The 2012 Settlement Agreement was approved by the ACC on May 15, 2012, with new rates effective on July 1, 2012.  This accomplished a goal set by the parties to the 2009 Settlement Agreement to process subsequent rate cases within twelve months of sufficiency findings from the ACC staff, which generally occurs within 30 days after the filing of a rate case.
 
Cost Recovery Mechanisms
 
APS has received regulatory decisions that allow for more timely recovery of certain costs through the following recovery mechanisms.
 
Renewable Energy Standard.  In 2006, the ACC approved the RES.  Under the RES, electric utilities that are regulated by the ACC must supply an increasing percentage of their retail electric energy sales from eligible renewable resources, including solar, wind, biomass, biogas and geothermal technologies.  In order to achieve these requirements, the ACC allows APS to include a RES surcharge as part of customer bills to recover the approved amounts for use on renewable energy projects.  Each year APS is required to file a five-year implementation plan with the ACC and seek approval for funding the upcoming year’s RES budget.
 
On July 12, 2013, APS filed its annual RES implementation plan, covering the 2014-2018 timeframe and requesting a 2014 RES budget of approximately $143 million.  In a final order dated January 7, 2014, the ACC approved the requested budget.  Also in 2013, the ACC conducted a hearing to consider APS’s proposal to establish compliance with distributed energy requirements by tracking and recording distributed energy, rather than acquiring and retiring renewable energy credits.  On February 6, 2014, the ACC established a proceeding to modify the renewable energy rules to establish a process for compliance with the renewable energy requirement that is not based solely on the use of renewable energy credits.
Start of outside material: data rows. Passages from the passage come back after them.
(** * hono_sessions: cookie chunking and keyed-backend session stores

    A shallow embedding of [src/store/CookieStore.ts] and
    [src/store/CloudflareKVStore.ts], together with the pieces of the
    JavaScript platform they call (string iteration, [TextEncoder],
    [parseInt], [String(n)]), and the properties of the session
    persistence protocol proved about them. *)

From Stdlib Require Import ZArith List Lia Bool String Ascii DecimalString.
From stdpp Require Import gmap list.
Import ListNotations.

Local Open Scope Z_scope.

(* ===================================================================== *)
(** * Part I. The embedding *)
(* ===================================================================== *)

(** ** JavaScript strings

    A JavaScript string is a sequence of UTF-16 code units.  Code units
    are kept as [Z]; a well-formed one lies in [0, 0xFFFF]. *)

Abbreviation jsstring := (list Z).

(** String literals of the source, written as Rocq strings. *)
Definition lit (s : string) : jsstring :=
  map (fun a => Z.of_N (N_of_ascii a)) (list_ascii_of_string s).

(** [if (s)] on a string: only the empty string is falsy. *)
Definition truthy (s : jsstring) : bool :=
  match s with [] => false | _ :: _ => true end.

(** [if (x)] on a [string | null | undefined]. *)
Definition truthy_opt (o : option jsstring) : bool :=
  match o with Some s => truthy s | None => false end.

Definition is_high (u : Z) : bool := (0xD800 <=? u) && (u <=? 0xDBFF).
Definition is_low (u : Z) : bool := (0xDC00 <=? u) && (u <=? 0xDFFF).
Definition is_surrogate (u : Z) : bool := (0xD800 <=? u) && (u <=? 0xDFFF).

(** [for (const char of input)]: the string iterator yields one string per
    code point; a high surrogate directly followed by a low surrogate is
    yielded as one two-unit string, every other code unit on its own. *)
Fixpoint string_iterator (s : jsstring) : list jsstring :=
  match s with
  | [] => []
  | u :: rest =>
      match rest with
      | v :: rest' =>
          if is_high u && is_low v
          then [u; v] :: string_iterator rest'
          else [u] :: string_iterator rest
      | [] => [[u]]
      end
  end.

(** Conversion of a string to its Unicode scalar values, as [TextEncoder]
    does before encoding: surrogate pairs are combined, a lone surrogate
    becomes U+FFFD. *)
Fixpoint scalar_values (s : jsstring) : list Z :=
  match s with
  | [] => []
  | u :: rest =>
      match rest with
      | v :: rest' =>
          if is_high u && is_low v
          then (0x10000 + (u - 0xD800) * 0x400 + (v - 0xDC00))
                 :: scalar_values rest'
          else (if is_surrogate u then 0xFFFD else u) :: scalar_values rest
      | [] => [if is_surrogate u then 0xFFFD else u]
      end
  end.

(** UTF-8 encoding of one scalar value, as a list of bytes. *)
Definition utf8_encode (cp : Z) : list Z :=
  if cp <? 0x80 then [cp]
  else if cp <? 0x800 then
    [Z.lor 0xC0 (Z.shiftr cp 6); Z.lor 0x80 (Z.land cp 0x3F)]
  else if cp <? 0x10000 then
    [Z.lor 0xE0 (Z.shiftr cp 12);
     Z.lor 0x80 (Z.land (Z.shiftr cp 6) 0x3F);
     Z.lor 0x80 (Z.land cp 0x3F)]
  else
    [Z.lor 0xF0 (Z.shiftr cp 18);
     Z.lor 0x80 (Z.land (Z.shiftr cp 12) 0x3F);
     Z.lor 0x80 (Z.land (Z.shiftr cp 6) 0x3F);
     Z.lor 0x80 (Z.land cp 0x3F)].

(** [new TextEncoder().encode(s)] *)
Definition TextEncoder_encode (s : jsstring) : list Z :=
  flat_map utf8_encode (scalar_values s).

(** [encoder.encode(s).length] *)
Definition byte_length (s : jsstring) : Z :=
  Z.of_nat (length (TextEncoder_encode s)).

(** ** CookieStore.ts: the chunking codec *)

(** The body of the [for ... of] loop of [chunkStringByBytes], run over the
    characters that are left; the state is [chunks], [current] and
    [currentBytes]. *)
Fixpoint chunk_loop (maxBytes : Z) (chars : list jsstring)
    (chunks : list jsstring) (current : jsstring) (currentBytes : Z)
    : list jsstring * jsstring :=
  match chars with
  | [] => (chunks, current)
  | char :: rest =>
      let charBytes := byte_length char in
      if currentBytes + charBytes >? maxBytes
      then chunk_loop maxBytes rest (chunks ++ [current]) char charBytes
      else chunk_loop maxBytes rest chunks (current ++ char)
             (currentBytes + charBytes)
  end.

Definition chunkStringByBytes (input : jsstring) (maxBytes : Z)
    : list jsstring :=
  let '(chunks, current) :=
    chunk_loop maxBytes (string_iterator input) [] [] 0 in
  if truthy current then chunks ++ [current] else chunks.

(** ** JavaScript numbers, as far as the stores use them

    The numbers that occur are integers or [NaN]: a cookie count, an epoch
    time in milliseconds, a number of seconds. *)

Inductive number : Type :=
  | NaN
  | Num (z : Z).

(** [if (n)] on a number: [NaN] and [0] are falsy. *)
Definition truthy_number (n : number) : bool :=
  match n with
  | NaN => false
  | Num z => negb (z =? 0)
  end.

(** [isNaN(n)] *)
Definition isNaN (n : number) : bool :=
  match n with NaN => true | Num _ => false end.

(** [n < k] for an integer [k]; every comparison with [NaN] is false. *)
Definition number_lt (n : number) (k : Z) : bool :=
  match n with NaN => false | Num z => z <? k end.

(** [String(n)] for an integer [n]: its decimal digits, with a minus sign
    for a negative one. *)
Definition Number_toString (n : Z) : jsstring :=
  lit (NilZero.string_of_int (Z.to_int n)).

(** White space and line terminators, which [parseInt] skips at the start
    of its argument. *)
Definition is_white_space (u : Z) : bool :=
  ((0x9 <=? u) && (u <=? 0xD))
  || (u =? 0x20) || (u =? 0xA0) || (u =? 0x1680)
  || ((0x2000 <=? u) && (u <=? 0x200A))
  || (u =? 0x2028) || (u =? 0x2029) || (u =? 0x202F) || (u =? 0x205F)
  || (u =? 0x3000) || (u =? 0xFEFF).

Fixpoint trim_start (s : jsstring) : jsstring :=
  match s with
  | [] => []
  | u :: rest => if is_white_space u then trim_start rest else s
  end.

Definition is_decimal_digit (u : Z) : bool := (0x30 <=? u) && (u <=? 0x39).
(** The loop of [module_infos] over the documents read from the cache. *)
Fixpoint module_infos_loop (E : env) (keys : list string) (max_age : Qc)
    (results : list json) (module_infos : list dict) : M (list dict) :=
  match results with
  | [] => ret module_infos
  | JOther :: results => module_infos_loop E keys max_age results module_infos
  | JDict s :: results =>
      if in_dict "ss58_address" s then
        let* now := c_time E in
        let* staleness := lift (py_sub (VNum now) (dict_get s "timestamp" (VNum 0))) in
        let s := <["staleness" := staleness]> s in
        let* stale := lift (py_gt staleness (VNum max_age)) in
        if stale then module_infos_loop E keys max_age results module_infos
        else
          let projected : dict :=
            list_to_map ((λ k, (k, dict_get s k VNone)) <$> keys) in
          module_infos_loop E keys max_age results (module_infos ++ [projected])
      else module_infos_loop E keys max_age results module_infos
  end.

(** [Vali.module_infos], with [update] left at [True]. *)
Definition module_infos (E : env) (keys : list string) (path : string)
    (max_age : Qc) (sort_by : option string) : M (list dict) :=
  let* module_infos := module_infos_loop E keys max_age E.(cache_listing) [] in
  let* module_infos :=
    match sort_by with
    | Some sort_by =>
        if bool_decide (0 < length module_infos)%nat then
          lift (py_sorted_desc
                  (λ x : dict, if in_dict sort_by x then dict_get x sort_by VNone
                               else VNum 0)
                  module_infos)
        else ret module_infos
    | None => ret module_infos
    end in
  record_call (Put path (PInfos module_infos));;
  ret module_infos.

(** [info['ss58_address'] in key2uid], returning the slot when it is there. *)
Definition key2uid_find (key2uid : gmap string Z) (key : value) : outcome (option Z) :=
  match key with
  | VStr k => Return (key2uid !! k)
  | VObj _ => Raise TypeError
  | _ => Return None
  end.

(** [self.subspace], an attribute that exists only after [set_network] saw a
    subspace network. *)
Definition self_subspace : M unit :=
  let* present := gets has_subspace in
  if present then ret tt else raise (AttributeError "subspace").
Lemma skip_spaces_f (t : text) : skip_spaces (f t) = f (skip_spaces t).
Proof.
  induction t as [|c t IH]; [reflexivity|].
  destruct (f_cases R' c t) as [(rest & -> & -> & E)|E].
  - fold R f in E; now rewrite E.
  - fold R f in E; rewrite E.
    change (skip_spaces (c :: f t))
      with (if is_space c || (c =? BACKSLASH)
            then skip_spaces (f t) else c :: f t).
    change (skip_spaces (c :: t))
      with (if is_space c || (c =? BACKSLASH) then skip_spaces t else c :: t).
    destruct (is_space c || (c =? BACKSLASH)); [exact IH|now rewrite E].
Qed.

Lemma assign_head_f_none (t : text) :
  assign_head t = None -> assign_head (f t) = None.
Proof.
  unfold assign_head, f, R; rewrite lit_f by reflexivity.
  destruct (lit NAME t) as [r|]; [|reflexivity].
  cbv beta iota delta [option_map]; fold R f; rewrite skip_spaces_f.
  destruct (skip_spaces r) as [|c v]; [reflexivity|].
  destruct (f_cases R' c v) as [(rest & -> & -> & E)|E];
    fold R f in E; rewrite E.
  - reflexivity.
  - unfold f, R; rewrite starts_with_equals_f.
    now destruct ((c =? EQUALS) && negb (starts_with_equals v) || (c =? COLON)).
Qed.

Lemma assignments_f_nil (t : text) :
  assignments t = [] -> assignments (f t) = [].
Proof.
  remember (length t) as n eqn:Hn.
  revert t Hn; induction n as [n IH] using lt_wf_ind; intros t Hn D.
  destruct t as [|c t]; [reflexivity|].
  destruct (f_cases R' c t) as [(rest & -> & -> & E)|E];
    fold R f in E; rewrite E.
  - rewrite R_inert.
    apply (IH (length rest)); [|reflexivity|].
    + subst n; change (123 :: PLACEHOLDER_TAIL ++ rest)
        with (PLACEHOLDER ++ rest).
      rewrite length_app; simpl; lia.
    + now apply (assignments_suffix PLACEHOLDER rest).
  - apply assignments_nil_cons in D as [D1 D2].
    apply assignments_nil_cons; split.
    + rewrite <- E; now apply assign_head_f_none.
    + apply (IH (length t)); [subst n; simpl; lia|reflexivity|assumption].
Qed.

(** What may follow a list on its line still may. *)
Lemma trailer_cons (c : char) (s : text) :
  trailer (c :: s) = if is_blank c then trailer s else c =? HASH.
Proof. unfold trailer; simpl; now destruct (is_blank c). Qed.

Lemma trailer_f (t : text) :
  trailer (take_line t) = true -> trailer (take_line (f t)) = true.
Proof.
  induction t as [|c t IH]; [reflexivity|].
  destruct (f_cases R' c t) as [(rest & -> & -> & E)|E];
    fold R f in E; rewrite E.
  - intros H; discriminate H.
  - rewrite !take_line_cons.
    destruct (is_break c); [reflexivity|].
    rewrite !trailer_cons; now destruct (is_blank c).
Qed.

End PlaceholderAssignments.

(* ===================================================================== *)
(** * List literals *)
(* ===================================================================== *)

Lemma scan_app (a b : text) (s : state) : scan (a ++ b) s = scan b (scan a s).
Proof. apply fold_left_app. Qed.

Lemma scan_cons (c : char) (a : text) (s : state) :
  scan (c :: a) s = scan a (step s c).
Proof. reflexivity. Qed.

Lemma scan_stuck (a : text) : scan a Stuck = Stuck.
Proof. induction a as [|c a IH]; [reflexivity|exact IH]. Qed.

Lemma scan_trailing (a : text) : scan a Trailing = Trailing.
Proof. induction a as [|c a IH]; [reflexivity|exact IH]. Qed.

Lemma quotable_inv (spa : text) :
  quotable spa = true ->
  scan spa (Inside (Str QUOTE) [FVal; FList])
  = Inside (Str QUOTE) [FVal; FList].
Proof.
  unfold quotable.
  destruct (scan spa (Inside (Str QUOTE) [FVal; FList])) as [|m st| |];
    try discriminate.
  destruct m as [| |q|q| | |w]; try discriminate.
  destruct st as [|[] [|[] [|]]]; try discriminate.
  intros E; apply N.eqb_eq in E; now subst q.
Qed.

(** The record of a quotable name is one item of a list. *)
Lemma scan_rule (spa : text) :
  quotable spa = true ->
  scan (rule spa) (Inside Open [FList]) = Inside After [FList].
Proof.
  intros E; apply quotable_inv in E.
  rewrite rule_text, !scan_app.
  change (scan (py "{'from_route': '/") (Inside Open [FList]))
    with (Inside (Str QUOTE) [FVal; FList]).
  rewrite E.
  change (scan (py "/<path:app_path>', 'to_route': '")
            (Inside (Str QUOTE) [FVal; FList]))
    with (Inside (Str QUOTE) [FVal; FList]).
  now rewrite E.
Qed.

Lemma list_literal_fresh (spa : text) :
  quotable spa = true -> list_literal (py "[" ++ rule spa ++ py ",]") = true.
Proof.
  intros E; unfold list_literal; rewrite !scan_app.
  change (scan (py "[") Start) with (Inside Open [FList]).
  now rewrite (scan_rule spa E).
Qed.

(** A record more at the head of a list literal. *)
Lemma list_literal_prepend (spa X : text) :
  quotable spa = true ->
  list_literal (py "[" ++ rule spa ++ py ", " ++ X) = list_literal (py "[" ++ X).
Proof.
  intros E; unfold list_literal; rewrite !scan_app.
  change (scan (py "[") Start) with (Inside Open [FList]).
  now rewrite (scan_rule spa E).
Qed.

Ltac step_cases :=
  repeat match goal with
         | |- context [if ?b then _ else _] => destruct b eqn:?
         | |- context [match escape ?c with _ => _ end] => destruct (escape c)
         end;
  try reflexivity; try assumption; try discriminate.

(** Only a closing bracket closes the list. *)
Lemma step_unclosed (s : state) (c : char) :
  unclosed s = true -> (c =? RBRACKET) = false ->
  unclosed (step s c) = true.
Proof.
  intros U Hc.
  destruct s as [|m st| |]; try discriminate; [|reflexivity].
  destruct st as [|fr [|fr' st]]; [discriminate| |].
  - destruct fr; try discriminate.
    destruct m as [| |q|q| | |[|x [|y w]]];
      cbv beta iota delta [step value_start after_value];
      rewrite ?Hc; step_cases.
  - change (bottomed (fr :: fr' :: st)) with (bottomed (fr' :: st)) in U.
    cbv beta iota delta [unclosed] in U.
    destruct m as [| |q|q| | |[|x [|y w]]]; destruct fr;
      cbv beta iota delta [step value_start after_value];
      rewrite ?Hc; step_cases.
Qed.

Lemma scan_unclosed (L : text) (s : state) :
  unclosed s = true -> forallb (fun c => negb (c =? RBRACKET)) L = true ->
  unclosed (scan L s) = true.
Proof.
  revert s; induction L as [|c L IH]; intros s U E; [exact U|].
  simpl in E; apply andb_prop in E as [Hc HL].
  apply negb_true_iff in Hc.
  rewrite scan_cons; apply IH; [now apply step_unclosed|exact HL].
Qed.

Lemma unclosed_rejects (s : state) : unclosed s = true -> accepts s = false.
Proof. destruct s as [|[] [|]| |]; try discriminate; reflexivity. Qed.

(** A list that has been opened is unclosed or closed for good. *)
Lemma step_sound (s : state) (c : char) :
  unclosed s || accepts s = true ->
  unclosed (step s c) || accepts (step s c) = true.
Proof.
  intros U.
  destruct s as [|m st| |]; try discriminate; [|reflexivity|reflexivity].
  destruct st as [|fr [|fr' st]].
  - destruct m; try discriminate.
    cbv beta iota delta [step after_value]; step_cases.
  - destruct fr; try (destruct m; discriminate).
    destruct m as [| |q|q| | |[|x [|y w]]];
      cbv beta iota delta [step value_start after_value]; step_cases.
  - assert (bottomed (fr' :: st) = true) as B.
    { destruct m; cbv beta iota delta [unclosed accepts] in U;
        rewrite orb_false_r in U; exact U. }
    assert (forall m' x, unclosed (Inside m' (x :: fr' :: st)) = true) as B1
      by (intros; exact B).
    assert (forall m' x y, unclosed (Inside m' (x :: y :: fr' :: st)) = true)
      as B2 by (intros; exact B).
    assert (forall m', unclosed (Inside m' (fr' :: st)) = true) as B0
      by (intros; exact B).
    destruct m as [| |q|q| | |[|x [|y w]]]; destruct fr;
      cbv beta iota delta [step value_start after_value];
      step_cases; rewrite ?B0, ?B1, ?B2; reflexivity.
Qed.

Lemma scan_sound (L : text) (s : state) :
  unclosed s || accepts s = true ->
  unclosed (scan L s) || accepts (scan L s) = true.
Proof.
  revert s; induction L as [|c L IH]; intros s U; [exact U|].
  rewrite scan_cons; apply IH; now apply step_sound.
Qed.

Lemma scan_closed (L : text) : accepts (scan L (Inside After [])) = trailer L.
Proof.
  induction L as [|c L IH]; [reflexivity|].
  rewrite scan_cons, trailer_cons.
  change (step (Inside After []) c)
    with (if is_blank c then Inside After []
          else if c =? HASH then Trailing else Stuck).
  destruct (is_blank c); [exact IH|].
  destruct (c =? HASH); [now rewrite scan_trailing|now rewrite scan_stuck].
Qed.

(** What stands after the last closing bracket of the line does not
    decide the list, only whether the line may end so. *)
Lemma list_literal_tail (A L L' : text) :
  forallb (fun c => negb (c =? RBRACKET)) L = true ->
  (trailer L = true -> trailer L' = true) ->
  list_literal ((LBRACKET :: A) ++ L) = true ->
  list_literal ((LBRACKET :: A) ++ L') = true.
Proof.
  intros HL HT; unfold list_literal; rewrite !scan_app.
  assert (unclosed (scan (LBRACKET :: A) Start)
          || accepts (scan (LBRACKET :: A) Start) = true) as S
    by (rewrite scan_cons; now apply scan_sound).
  destruct (unclosed (scan (LBRACKET :: A) Start)) eqn:U.
  - intros E; apply (scan_unclosed L) in U; [|exact HL].
    apply unclosed_rejects in U; congruence.
  - destruct (scan (LBRACKET :: A) Start) as [|m st| |]; try discriminate.
    + destruct m; try discriminate; destruct st; try discriminate.
      rewrite !scan_closed; exact HT.
    + now rewrite !scan_trailing.
Qed.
On September 9, 2014, the ACC authorized a rulemaking process to modify the RES rules. The proposed changes would permit the ACC to find that utilities have complied with the distributed energy requirement in light of all available information. The ACC adopted these changes on December 18, 2014. The revised rules went into effect on April 21, 2015.
 
In accordance with the ACC’s decision on the 2014 RES plan, on April 15, 2014, APS filed an application with the ACC requesting permission to build an additional 20 Megawatt ("MW") of APS-owned utility scale solar under the AZ Sun Program. In a subsequent filing, APS also offered an alternative proposal to replace the 20 MW of utility scale solar with 10 MW (approximately 1,500 customers) of APS-owned residential solar that will not be under the AZ Sun Program. On December 19, 2014, the ACC voted that it had no objection to APS implementing its residential rooftop solar program. The first stage of the residential rooftop solar program is to be 8 MW followed by a 2 MW second stage that will only be deployed if coupled with an appropriate amount of distributed storage. The program will target specific distribution feeders in an effort to maximize potential system benefits, as well as make systems available to limited-income customers who cannot easily install solar through transactions with third parties. The ACC expressly reserved that any determination of prudency of the residential rooftop solar program for rate making purposes shall not be made until the project is fully in service and APS requests cost recovery in a future rate case.
 
On July 1, 2014, APS filed its 2015 RES implementation plan and proposed a RES budget of approximately $154 million. On December 31, 2014, the ACC issued a decision approving the 2015 RES implementation plan with minor modifications, including reducing the budget to approximately $152 million.

On July 1, 2015, APS filed its 2016 RES implementation plan and proposed a RES budget of approximately $148 million.
 
Demand Side Management Adjustor Charge.  The ACC Electric Energy Efficiency Standards require APS to submit a Demand Side Management Implementation Plan ("DSM Plan") for review by and approval of the ACC.
 
On June 1, 2012, APS filed its 2013 DSM Plan.  In 2013, the standards required APS to achieve cumulative energy savings equal to 5% of its 2012 retail energy sales.  Later in 2012, APS filed a supplement to its plan that included a proposed budget for 2013 of $87.6 million.
 
On March 11, 2014, the ACC issued an order approving APS’s 2013 DSM Plan.  The ACC approved a budget of $68.9 million for each of 2013 and 2014.  The ACC also approved a Resource Savings Initiative that allows APS to count towards compliance with the ACC Electric Energy Efficiency Standards, savings from improvements to APS’s transmission and delivery system, generation and facilities that have been approved through a DSM Plan. 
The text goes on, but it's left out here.